LIFE ON THE FARM
Words I hate to hear in late spring are “frost advisory tonight. Please take precaution to cover tender plants.” These are akin to “the pigs are out,” or “there is a heifer having trouble calving can you come out to the barn?”
Last Saturday’s forecast kind of caught us off guard. We had been going through spring by planting tomato, pepper, eggplant and celery planting, according to our records of good dates to plant by.
The nights have been mild enough that we hadn’t thought much about frost.
Now a dozen days after our average late-frost date, the warning comes out. No doubt that is what makes it an average frost date. It can have its last frosty temperatures occurring a month before or month later. But once frost is in the forecast, we pay closer attention to the weather radio listening many times to make sure we aren’t just imagining things. It’s repeat throughout the day has us planning ways to protect young, not so hardy garden plants.
It takes a bunch of material to cover all the rows of green beans, that decided the soil temperatures were warm enough to sprout and grow, the hundreds of peppers, tomatoes, zucchini, sweet potatoes that are adjusting to the outdoors. Because the wind needs to die down before the covering can begin in earnest, we wait until sunset to start covering.
Our work is made pleasant by the fragrance that comes from the chokecherries. Normally they go unnoticed, tucked in their spot behind the chicken house. The perfume that fills the air could only be designed by the Master’s hand.
We use a variety of covers, including black landscape fabric. It unrolls nicely, covering long rows. I keep new washcloths in the cedar closet for this purpose alone. Eventually they do end up being used for cleaning purposes.
We store old sheets in tubs like other families do Christmas decorations. Once we hit the tub with the old familiar sheets the older children are prompted to tell the younger one’s. “Yup, mom used to pull the sheets right off our beds when the frost warnings would come out.”
Of course, I deny it. But they quickly reply to their youngest sister and brother, “You know how important this garden is to mom.” Whatever that means.
Well, of course that garden is important to me. It provides good, healthy, nutritious food for us and our many customers at the local farmers market. It is more than that. It is where my children got their first taste of actual farming.
Their first summers were spent in a stroller nearby as my farmer and I grew enough food for our small family. They learned early on to tell the difference between weeds and plants. They learned early that with some planning, effort and patience on their part, there would be food on the table. It didn’t take them long to realize that a garden was a wonderful place to be.

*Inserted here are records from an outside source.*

Lemma insert_packet_spec inst p :
  pb_inv inst -> packet_ok p -> 0 < rtp_payloadLen p <= 2 * pb_memorySizeW16 inst ->
  exists fl inst0 inst', insert_packet inst p = Some (0, fl, inst') /\ pb_inv inst' /\
    placed inst (words (rtp_payloadLen p)) fl inst0 /\ stored inst0 p inst'.
Proof.
  intros Hinv Hp Hl. assert (words (rtp_payloadLen p) <= pb_memorySizeW16 inst) as Hw by words_lia.
  assert (0 < words (rtp_payloadLen p)) as Hw0 by words_lia.
  unfold insert_packet. rewrite (pi_count _ Hinv).
  pose proof (live_count_nonneg (pb_slot inst)).
  destruct (Z.eqb_spec (live_count (pb_slot inst)) 0) as [Hz|Hz]; cbn [negb].
  - assert (pb_inv (inst <| pb_currentMemoryPos := 0 |> <| pb_insertPosition := 0 |>)) as Hi.
    { destruct Hinv. split; simpl; try done; lia. }
    destruct (aget_in (pb_slot inst) 0) as [s Hs].
    { destruct Hinv. lia. }
    destruct (insert_at_stored _ p s Hi Hp) as (inst' & -> & Hinv' & Hst); [lia|done| |simpl; lia|].
    { destruct (live s) eqn:E; [|done]. pose proof (live_count_pos _ _ _ Hs E). lia. }
    cbn [mbind option_bind]. do 3 eexists. split; [done|]. split; [done|]. split; [|done].
    by apply placed_empty.
  - destruct (find_position_spec inst (words (rtp_payloadLen p)) Hinv)
      as (np & Hnp & (s & Hs & Hsl) & Hfind); [lia|].
    pose proof (next_ip_range _ Hinv) as Hip.
    destruct (decide _) as [Hd|Hd]; destruct Hfind as [-> Hcase]; cbn [mbind option_bind].
    + set (i := _ <| pb_currentMemoryPos := 0 |>).
      assert (pb_inv i) as Hi by (destruct Hinv; split; simpl; try done; lia).
      destruct (flush_and_store i p np) as (fl & inst0 & inst' & -> & Hinv' & Hst & Hfl);
        [done|done|lia|done|simpl; lia|done|].
      exists fl, inst0, inst'. split; [done|]. split; [done|]. split; [|done]. destruct fl.
      * subst inst0 i. rewrite Flush_moved by apply Hinv. apply placed_flush. lia.
      * destruct Hfl as (-> & (s1 & Hs1 & Hn) & (s0 & Hs0 & Hd0)). simpl in *.
        apply (placed_wrap _ _ np s1 s0); eauto; congruence || lia.
    + set (i := _ <| pb_insertPosition := _ |>).
      assert (pb_inv i) as Hi by (destruct Hinv; split; simpl; try done; lia).
      destruct (flush_and_store i p np) as (fl & inst0 & inst' & -> & Hinv' & Hst & Hfl);
        [done|done|lia|done|simpl; lia|done|].
      exists fl, inst0, inst'. split; [done|]. split; [done|]. split; [|done]. destruct fl.
      * subst inst0 i. rewrite Flush_moved_ip by apply Hinv. apply placed_flush. lia.
      * destruct Hfl as (-> & (s1 & Hs1 & Hn) & (s0 & Hs0 & Hd0)). simpl in *.
        apply (placed_fit _ _ np s1 s0); eauto; congruence || lia.
Qed.

(** ** Operations *)

Lemma set_slots_inv inst slots num :
  pb_inv inst -> zlen slots = zlen (pb_slot inst) -> num = live_count slots ->
  Forall (slot_ok (pb_memorySizeW16 inst)) slots ->
  pb_inv (inst <| pb_slot := slots |> <| pb_numPacketsInBuffer := num |>).
Proof. intros [] ? ? ?. split; simpl; try done. lia. Qed.

Definition len_ok (inst : PacketBuf) (p : RTPPacket) : bool :=
  negb ((Z.shiftl (pb_memorySizeW16 inst) 1 <? rtp_payloadLen p) || (rtp_payloadLen p <=? 0)).

Lemma len_ok_range inst p :
  len_ok inst p = true <-> 0 < rtp_payloadLen p <= 2 * pb_memorySizeW16 inst.
Proof.
  unfold len_ok. rewrite Z.shiftl_mul_pow2 by lia.
  destruct (Z.ltb_spec (pb_memorySizeW16 inst * 2 ^ 1) (rtp_payloadLen p)),
    (Z.leb_spec (rtp_payloadLen p) 0); simpl; split; done || lia.
Qed.

(** What an insertion does: refuse, drop a redundant sync packet, or - possibly
    after deleting the sync version of the packet - place and store. *)
Lemma PacketBufferInsert_cases inst p av_sync :
  pb_inv inst -> packet_ok p ->
  (len_ok inst p = false /\ PacketBufferInsert inst p av_sync = Some (-1, false, inst)) \/
  (len_ok inst p = true /\ av_sync = true /\
   PacketBufferInsert inst p av_sync = Some (0, false, inst)) \/
  (len_ok inst p = true /\ exists inst1 fl inst0 inst',
     PacketBufferInsert inst p av_sync = Some (0, fl, inst') /\ pb_inv inst' /\
     pb_inv inst1 /\ (av_sync = false -> inst1 = inst) /\
     placed inst1 (words (rtp_payloadLen p)) fl inst0 /\ stored inst0 p inst').
Proof.
  intros Hinv Hp. unfold PacketBufferInsert. rewrite (pi_started _ Hinv). cbn [negb].
  pose proof (len_ok_range inst p) as Hr. unfold len_ok in *.
  destruct (_ || _); [by left|]. right. cbn [negb] in *.
  assert (0 < rtp_payloadLen p <= 2 * pb_memorySizeW16 inst) as Hlen by by apply Hr.
  destruct av_sync.
  - pose proof (pi_max _ Hinv). pose proof (pi_slots _ Hinv).
    destruct (av_sync_loop_ok (pb_memory inst) (pb_memorySizeW16 inst) p
      (pb_numPacketsInBuffer inst) (pb_slot inst) (Z.to_nat (pb_maxInsertPositions inst)) 0)
      as (r & -> & Hres); try apply Hinv; try done; try lia.
    cbn [mbind option_bind]. destruct r as [|[slots num]]; [by left|]. right. split; [done|].
    destruct Hres as (Hz & Hn & HF). pose proof (set_slots_inv _ _ _ Hinv Hz Hn HF) as Hi1.
    destruct (insert_packet_spec _ p Hi1 Hp Hlen) as (fl & i0 & i' & H1 & H2 & H3 & H4).
    eexists _, fl, i0, i'. split; [exact H1|]. split; [done|]. split; [exact Hi1|]. done.
  - right. split; [done|]. cbn [mbind option_bind].
    assert (inst <| pb_slot := pb_slot inst |>
      <| pb_numPacketsInBuffer := pb_numPacketsInBuffer inst |> = inst) as -> by by destruct inst.
    destruct (insert_packet_spec _ p Hinv Hp Hlen) as (fl & i0 & i' & H1 & H2 & H3 & H4).
    exists inst, fl, i0, i'. done.
Qed.

Lemma PacketBufferExtract_live inst p pos s :
  pb_inv inst -> aget (pb_slot inst) pos = Some s -> live s = true ->
  2 * words (sl_payloadLengthBytes s) <= zlen (rtp_payload p) ->
  exists data p' inst',
    PacketBufferExtract inst p pos = Some (0, p', Some (sl_waitingTime s), inst') /\
    aload (pb_memory inst) (2 * sl_payloadLocation s) (sl_payloadLengthBytes s) = Some data /\
    rtp_data p' = Some data /\ rtp_starts_byte1 p' = 0 /\
    rtp_payloadLen p' = sl_payloadLengthBytes s /\ rtp_payloadType p' = sl_payloadType s /\
    rtp_seqNumber p' = sl_seqNumber s /\ rtp_timeStamp p' = sl_timeStamp s /\
    rtp_rcuPlCntr p' = sl_rcuPlCntr s /\ pb_inv inst' /\
    inst' = inst <| pb_slot := <[Z.to_nat pos := mkSlot 0 0 0 (-1) 0 (sl_rcuPlCntr s) 0]>
                               (pb_slot inst) |>
                 <| pb_numPacketsInBuffer := pb_numPacketsInBuffer inst - 1 |>.
Proof.
  intros Hinv Hs Hl Hdest. pose proof (aget_Some_range _ _ _ Hs) as Hr.
  pose proof (aget_Forall _ _ _ _ (pi_slot _ Hinv) Hs) as [Hs0 Hs1].
  destruct (Hs1 Hl) as [Hloc Hfit].
  assert (0 < sl_payloadLengthBytes s) as Hpos by (unfold live in Hl; bool_lia; lia).
  pose proof (pi_memory _ Hinv) as Hm. pose proof (pi_slots _ Hinv).
  set (n := sl_payloadLengthBytes s) in *. set (k := sl_payloadLocation s) in *.
  assert (n <= 2 * words n) as Hn by words_lia.
  set (bytes := take (Z.to_nat (2 * words n)) (drop (Z.to_nat (2 * k)) (pb_memory inst))).
  assert (Hb : aload (pb_memory inst) (2 * k) (2 * words n) = Some bytes) by (apply aload_in; lia).
  pose proof (aload_length _ _ _ _ Hb) as Hbz.
  destruct (astore_in (rtp_payload p) bytes 0) as (dest & Hd & Hdz); [lia..|].
  exists (take (Z.to_nat n) (drop (Z.to_nat (2 * k)) (pb_memory inst))).
  do 2 eexists. split.
  { unfold PacketBufferExtract. rewrite (pi_started _ Hinv). cbn [negb].
    case_if; [apply orb_prop in E as [E|E]; bool_lia; lia|].
    rewrite Hs. cbn [mbind option_bind]. fold n. case_if; [lia|].
    fold k. rewrite Hb. cbn [mbind option_bind]. rewrite Hd. cbn [mbind option_bind].
    rewrite aset_in by done. done. }
  split; [apply aload_in; lia|]. split.
  { unfold rtp_data; simpl.
    apply astore_Some in Hd as (_ & _ & ->). simpl.
    pose proof (zlen_nonneg (drop (length bytes) (rtp_payload p))).
    rewrite aload_in by (rewrite ?zlen_app; lia). f_equal. change (drop (Z.to_nat 0) ?l) with l.
    rewrite take_app_le by (unfold zlen in *; lia).
    subst bytes. rewrite take_take. f_equal. lia. }
  simpl. do 6 (split; [done|]). split; [|done].
  destruct Hinv. split; simpl; rewrite ?zlen_insert; try done.
  - rewrite (live_count_insert _ _ _ _ Hs), Hl. simpl. lia.
  - apply slots_ok_insert; [done|]. by apply slot_ok_cleared.
Qed.

(** ** Properties *)

(** C6. Insertion is memory safe: in every well-formed buffer and for every
    packet that owns the bytes its length promises, the insertion terminates,
    never reads or writes outside of the block that holds the slot arrays and the
    payload memory, or of the packet - within the block the only access outside of its
    array is the read of the entry behind [payloadLengthBytes], the first one of
    [rcuPlCntr], when the search comes to its end (packet_buffer.c:272), and the
    unbounded search for a non-empty slot always ends - and leaves a well-formed buffer: the packet counter equals the number
    of non-empty slots and all payloads lie inside the memory.  It answers -1
    exactly for a payload length that is not positive or exceeds the memory,
    and then changes nothing. *)
Theorem PacketBufferInsert_safe inst p av_sync :
  pb_inv inst -> packet_ok p ->
  exists r fl inst', PacketBufferInsert inst p av_sync = Some (r, fl, inst') /\
    pb_inv inst' /\
    (r = 0 <-> 0 < rtp_payloadLen p <= 2 * pb_memorySizeW16 inst) /\
    (r <> 0 -> r = -1 /\ fl = false /\ inst' = inst).
Proof.
  intros Hinv Hp. pose proof (len_ok_range inst p) as Hr.
  destruct (PacketBufferInsert_cases inst p av_sync Hinv Hp)
    as [[Hl H]|[(Hl & _ & H)|(Hl & i1 & fl & i0 & i' & H & Hi' & _)]];
    rewrite Hl in Hr; do 3 eexists; (split; [exact H|]); (split; [done|]).
  - split; [|done]. split; [done|]. by intros ?%Hr.
  - split; [|done]. split; [|done]. intros _. by apply Hr.
  - split; [|done]. split; [|done]. intros _. by apply Hr.
Qed.

(** C7. Store and fetch: a packet accepted by the buffer (without AV-sync
    handling) is found at the insert position, and extracting that position
    gives back its payload bytes - realigned when they started at an odd
    address - and all its header fields with waiting time zero, whatever the
    buffer held before and whether or not it had to be flushed. *)
Theorem PacketBuffer_roundtrip inst p fl inst' q :
  pb_inv inst -> packet_ok p -> in_s16 (rtp_payloadType p) ->
  PacketBufferInsert inst p false = Some (0, fl, inst') ->
  2 * words (rtp_payloadLen p) <= zlen (rtp_payload q) ->
  exists q' inst'',
    PacketBufferExtract inst' q (pb_insertPosition inst') = Some (0, q', Some 0, inst'') /\
    rtp_data q' = rtp_data p /\ rtp_payloadLen q' = rtp_payloadLen p /\
    rtp_payloadType q' = rtp_payloadType p /\ rtp_seqNumber q' = rtp_seqNumber p /\
    rtp_timeStamp q' = rtp_timeStamp p /\ rtp_rcuPlCntr q' = rtp_rcuPlCntr p /\
    pb_inv inst'' /\ pb_numPacketsInBuffer inst'' = pb_numPacketsInBuffer inst' - 1.
Proof.
  intros Hinv Hp Hpt H Hq.
  destruct (PacketBufferInsert_cases inst p false Hinv Hp)
    as [[Hl H']|[(Hl & ? & H')|(Hl & i1 & fl1 & i0 & i' & H' & Hi' & _ & _ & _ & Hst)]];
    [congruence|done|].
  assert (i' = inst') as -> by congruence.
  apply len_ok_range in Hl.
  destruct Hst as (data & mem & Hd & Hz & Hm & Heq).
  assert (Hs : aget (pb_slot inst') (pb_insertPosition inst')
               = Some (stored_slot p (pb_currentMemoryPos i0))).
  { subst inst'. simpl. apply aget_insert_eq. destruct Hi'. simpl in *.
    rewrite zlen_insert in *. lia. }
  destruct (PacketBufferExtract_live _ q _ _ Hi' Hs) as
    (data' & q' & i'' & He & Hd' & Hdat & _ & F1 & F2 & F3 & F4 & F5 & Hi'' & Heq'').
  { unfold live. simpl. by rewrite (proj2 (Z.eqb_neq _ _)) by lia. }
  { done. }
  simpl in *. exists q', i''. split; [done|].
  rewrite Hdat, Hd, F1, F2, F3, F4, F5. rewrite s16_id by done.
  split; [|subst i''; done]. subst inst'. simpl in Hd'.
  pose proof (aload_astore_eq _ _ _ _ Hm) as Hback. rewrite Hz in Hback. congruence.
Qed.

(** A buffer of four slots with 152 words of payload memory, and packets. *)
Definition ex_blank : PacketBuf := mkPacketBuf 0 false [] 0 0 0 0 0 [] 0.
Definition ex_buf : PacketBuf := Eval vm_compute in
  match PacketBufferInit 8 ex_blank 4 true 200 with Some (_, b) => b | None => ex_blank end.
Definition ex_packet (seq ts : Z) (data : list Z) : RTPPacket :=
  mkRTPPacket seq ts 1 0 data (zlen data) 0 0.
Definition ex_insert (b : PacketBuf) (p : RTPPacket) : PacketBuf :=
  match PacketBufferInsert b p false with Some (_, _, b) => b | None => b end.
Definition ex_buf1 : PacketBuf := Eval vm_compute in
  ex_insert ex_buf (ex_packet 1 160 [1; 2; 3]).

Lemma ex_buf_inv : pb_inv ex_buf.
Proof. apply (Init_inv 8 ex_blank 4 200 0); [vm_compute; reflexivity|done]. Qed.

Lemma ex_packet_ok seq ts data : packet_ok (ex_packet seq ts data).
Proof. split; [by left|]. simpl. lia. Qed.

Lemma ex_buf1_inv : pb_inv ex_buf1.
Proof.
  destruct (PacketBufferInsert_cases ex_buf (ex_packet 1 160 [1; 2; 3]) false ex_buf_inv
    (ex_packet_ok _ _ _)) as [[? _]|[(_ & ? & _)|(_ & i1 & fl & i0 & i' & H & Hi & _)]];
    [done|done|].
  by injection H as <- <-.
Qed.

For a few years, the three older children had their own gardens, each choosing a variety of strawberry from a catalog, a few flowers and vegetables. That space disappeared as the austrees and fruit trees grew.
Today the children work together in the big gardens, choosing their own areas of expertise.
Second son is proficient in growing watermelon and muskmelon I know where they are planted, but that’s about it. He chooses the varieties, plants, weeds and harvests. In past years he and Grandpa enjoyed a sense of comraderie as they both set out to grow the best-tasting melons.
One small area along the cattle fence wasn’t being used until youngest son staked that for his Indian corn and popcorn. During the fall the chickens found it a virtual buffet dining on fallen colorful corn kernels.
This year youngest daughter has claimed that for a flower bed. The transplanted peonies have survived with some flower seeds actually coming up. So are the weed seeds. What we need to do is train the chickens to prefer weed sprouts to vegetables and flowers.
She will be adding some dahlia tubers from my mother after a niece’s graduation. The tubers originally came from a friend of mine who has now died. I shared them with Mom. When my flowers got neglected for a few years, they also vanished. I was glad when Mom said she had some extra.
Most days some one is in the garden working. Through the ages it has sustained life when food was scarce. With today’s abundance of food, the garden isn’t seen so much as a necessity, but a luxury or place of relaxation. It is still all of that and so much more.
A garden is the perfect place for any youth to put their imagination, their energy, their natural curiosity to good work. It only takes one growing season for them to see how a small seed can go through an entire cycle of life.
They can see the result of idleness and neglect on their part when weeds take over. Plants do not produce unless care is given. They also reap the reward of disciplined hard work.